Xavier Moushoom est un Algonquin de Lac-Simon, près de Val-d’Or, en Abitibi.

Il a 30 ans. Il est en couple. Il a un emploi qui le stimule et une maison où il nous accueille. On pourrait dire que la vie lui sourit.

Il n’en a pas toujours été ainsi.

Xavier est un « enfant du système », pour reprendre ses mots. Il y est entré à l’âge de 8 ans pour n’en ressortir qu’à sa majorité. Il a vécu dans « 12 ou 14 » familles d’accueil, presque toutes non autochtones.

« Ma culture a commencé à se dissoudre. J’ai perdu mon algonquin. À un moment donné, je ne le parlais plus. Ça n’a pas pris de temps. Huit mois peut-être. »

Il est entré dans la vie adulte complètement perdu. Déchiré entre deux cultures, la sienne et celle dans laquelle il a grandi. 

À 18 ans, il ne savait pas trapper ou poser un collet comme les autres jeunes de son âge. Sa langue s’était érodée. Sa propre communauté lui faisait peur.

« Ç’a été stressant parce que c’est pas mal ghetto, Lac-Simon. On a pire réputation que Montréal-Nord », dit-il en souriant.

Il a sombré dans l’alcool et dans la drogue. À 22 ans, c’est grâce à un vieil Algonquin, un « dompteur de jeunes » qui l’a emmené vivre un an et demi en forêt, qu’il s’est retrouvé.

« Je me cherchais vraiment. Il me semble que j’aurais dû être équipé. Moi, je considère [la DPJ] comme si c’était l’étape suivante du pensionnat. Ça brise. C’est pas censé être comme ça, mais ça brise. »

« Déracinés »

À Lac-Simon, plus de la moitié de la population a moins de 12 ans. C’est près de 800 enfants. Cela ne compte pas les adolescents.

Selon des chiffres fournis par le centre jeunesse de l’Abitibi, au 1er janvier 2017, 148 enfants de la communauté vivaient en famille d’accueil, dont le quart (35 enfants) chez les Blancs. 

C’est trois fois moins qu’il y a 10 ans, souligne le directeur de la protection de la jeunesse, Philippe Gagné, mais c’est encore trop, martèle le conseil de bande.

« Quand les jeunes qui grandissent hors de la communauté reviennent ici, ils ont perdu leur culture.
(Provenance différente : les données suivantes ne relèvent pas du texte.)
Lemma persist_rows_calls (rows : list (list string)) (i ti ei : nat)
    (w l : Movie) (nw nl : Z) (ws ws' : Worksheet) (res : string + unit) :
  persist_rows i rows ti ei w l nw nl ws = (ws', res) ->
  exists new,
    calls ws' = new ++ calls ws /\
    Forall (targeted i rows ti ei w l nw nl) new.
Proof.
  revert i ws. induction rows as [|row rest IH]; intros i ws; simpl.
  - unfold ret. intros H. inversion H; subst. exists []. split; [reflexivity|constructor].
  - destruct (row !! ti) as [cell|] eqn:Hcell.
    + unfold and_then, bind.
      destruct (when _ (update_cell i (ei + 1) nw) ws) as [ws1 r1] eqn:H1.
      pose proof (when_calls _ _ _ _ _ _ _ H1) as C1.
      assert (T1 : Forall (targeted i (row :: rest) ti ei w l nw nl)
                     (if String.eqb (lower (strip cell)) (lower (strip (Title w)))
                      then [(i, (ei + 1)%nat, nw)] else [])).
      { destruct (String.eqb (lower (strip cell)) (lower (strip (Title w)))) eqn:E;
          constructor; [|constructor].
        apply String.eqb_eq in E. unfold targeted. simpl.
        split; [reflexivity|]. split; [lia|].
        exists row, cell. rewrite Nat.sub_diag. auto. }
      destruct r1 as [e1|u1].
      { intros H. inversion H; subst. eexists. split; [exact C1|exact T1]. }
      destruct (when _ (update_cell i (ei + 1) nl) ws1) as [ws2 r2] eqn:H2.
      pose proof (when_calls _ _ _ _ _ _ _ H2) as C2.
      assert (T2 : Forall (targeted i (row :: rest) ti ei w l nw nl)
                     (if String.eqb (lower (strip cell)) (lower (strip (Title l)))
                      then [(i, (ei + 1)%nat, nl)] else [])).
      { destruct (String.eqb (lower (strip cell)) (lower (strip (Title l)))) eqn:E;
          constructor; [|constructor].
        apply String.eqb_eq in E. unfold targeted. simpl.
        split; [reflexivity|]. split; [lia|].
        exists row, cell. rewrite Nat.sub_diag. auto. }
      destruct r2 as [e2|u2].
      { intros H. inversion H; subst. eexists. split.
        - rewrite C2, C1, app_assoc. reflexivity.
        - apply Forall_app. split; assumption. }
      intros H. destruct (IH _ _ H) as (new & C3 & T3).
      eexists. split.
      * rewrite C3, C2, C1, !app_assoc. reflexivity.
      * repeat (apply Forall_app; split); try assumption.
        eapply Forall_impl; [exact T3|]. intros call. apply targeted_shift.
    + unfold raise. intros H. inversion H; subst.
      exists []. split; [reflexivity|constructor].
Qed.

Lemma index_of_Some (x : string) (l : list string) (n : nat) :
  index_of x l = Some n -> l !! n = Some x.
Proof.
  revert n. induction l as [|y l IH]; simpl; intros n; [discriminate|].
  destruct (String.eqb y x) eqn:E.
  - intros H. inversion H; subst. apply String.eqb_eq in E. subst. reflexivity.
  - destruct (index_of x l) as [k|]; simpl; [|discriminate].
    intros H. inversion H; subst. simpl. apply IH. reflexivity.
Qed.

Lemma lookup_map {A B : Type} (f : A -> B) (l : list A) (n : nat) :
  List.map f l !! n = option_map f (l !! n).
Proof.
  revert n. induction l as [|a l IH]; intros [|n]; simpl; try reflexivity.
  apply IH.
Qed.

Lemma index_of_None (x : string) (l : list string) :
  index_of x l = None <-> ~ In x l.
Proof.
  induction l as [|y l IH]; simpl; [tauto|].
  destruct (String.eqb y x) eqn:E.
  - apply String.eqb_eq in E. split; [discriminate|]. intros H. exfalso. auto.
  - apply String.eqb_neq in E.
    destruct (index_of x l) as [k|]; simpl.
    + split; [discriminate|]. intros H.
      assert (Hn : ~ In x l) by tauto.
      apply IH in Hn. discriminate Hn.
    + split; [|reflexivity]. intros _ [H|H]; [contradiction|].
      apply (proj1 IH); [reflexivity|exact H].
Qed.

Lemma persist_rows_complete (rows : list (list string)) (i ti ei : nat)
    (w l : Movie) (nw nl : Z) (ws : Worksheet) :
  (forall row, In row rows -> (ti < length row)%nat) ->
  Forall (eq None) (faults ws) ->
  exists ws', persist_rows i rows ti ei w l nw nl ws = (ws', inr tt).
Proof.
  revert i ws. induction rows as [|row rest IH]; intros i ws Hrows Hf; simpl.
  - unfold ret. eauto.
  - destruct (lookup_lt_is_Some_2 row ti (Hrows row (or_introl eq_refl)))
      as [cell Hcell].
    rewrite Hcell. unfold and_then, bind.
    assert (Hstep : forall c r col v ws0,
              Forall (eq None) (faults ws0) ->
              exists ws1, when c (update_cell r col v) ws0 = (ws1, inr tt) /\
                          Forall (eq None) (faults ws1)).
    { intros c r col v ws0 H0. destruct c; simpl; [|unfold ret; eauto].
      unfold update_cell. destruct (faults ws0) as [|[e|] more] eqn:E.
      - eexists. split; [reflexivity|]. simpl. constructor.
      - inversion H0; discriminate.
      - eexists. split; [reflexivity|]. simpl. inversion H0; assumption. }
    destruct (Hstep (String.eqb (lower (strip cell)) (lower (strip (Title w))))
                i (ei + 1)%nat nw ws Hf) as (ws1 & -> & Hf1).
    destruct (Hstep (String.eqb (lower (strip cell)) (lower (strip (Title l))))
                i (ei + 1)%nat nl ws1 Hf1) as (ws2 & -> & Hf2).
    apply IH; [|exact Hf2].
    intros r Hr. apply Hrows. right. exact Hr.
Qed.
Ils ont perdu leur langue. Ils ne font plus de lien avec leur famille. Ils reviennent brisés et déracinés. » 

Lucien Wabanonik, membre du conseil de bande de Lac-Simon 

Dans son bureau, il reçoit chaque semaine des parents découragés ou en colère qui se sentent incompris ou jugés par les intervenants sociaux.

Des parents comme Louisa*, qui se bat pour que son garçon de 3 ans revienne vivre au sein de la communauté. Elle en a perdu la garde il y a plusieurs années. La maman de 25 ans ne vous dira pas qu’il doit habiter avec elle. Elle a encore plusieurs défis à surmonter. Mais elle tient à ce que le bambin grandisse avec des autochtones. 

Lors de notre passage, à la fin du mois d’octobre, l’enfant était en visite chez sa mère. Elle avait les yeux éteints. Elle le voit neuf heures par mois en trois périodes de trois heures. Elle lui parle algonquin, mais il ne comprend presque plus. « Nous, on demande qu’il revienne à Lac-Simon. Je veux qu’il puisse vivre comme les enfants de Lac-Simon », dit la grand-mère du bambin.

En août, dans un jugement obtenu par La Presse, le juge Jacques Ladouceur, de la Cour du Québec, blâme la Direction de la protection de la jeunesse (DPJ) pour avoir « lésé les droits » de cet enfant en le plaçant dans une famille d’accueil blanche, et ce, contre plusieurs avis du tribunal.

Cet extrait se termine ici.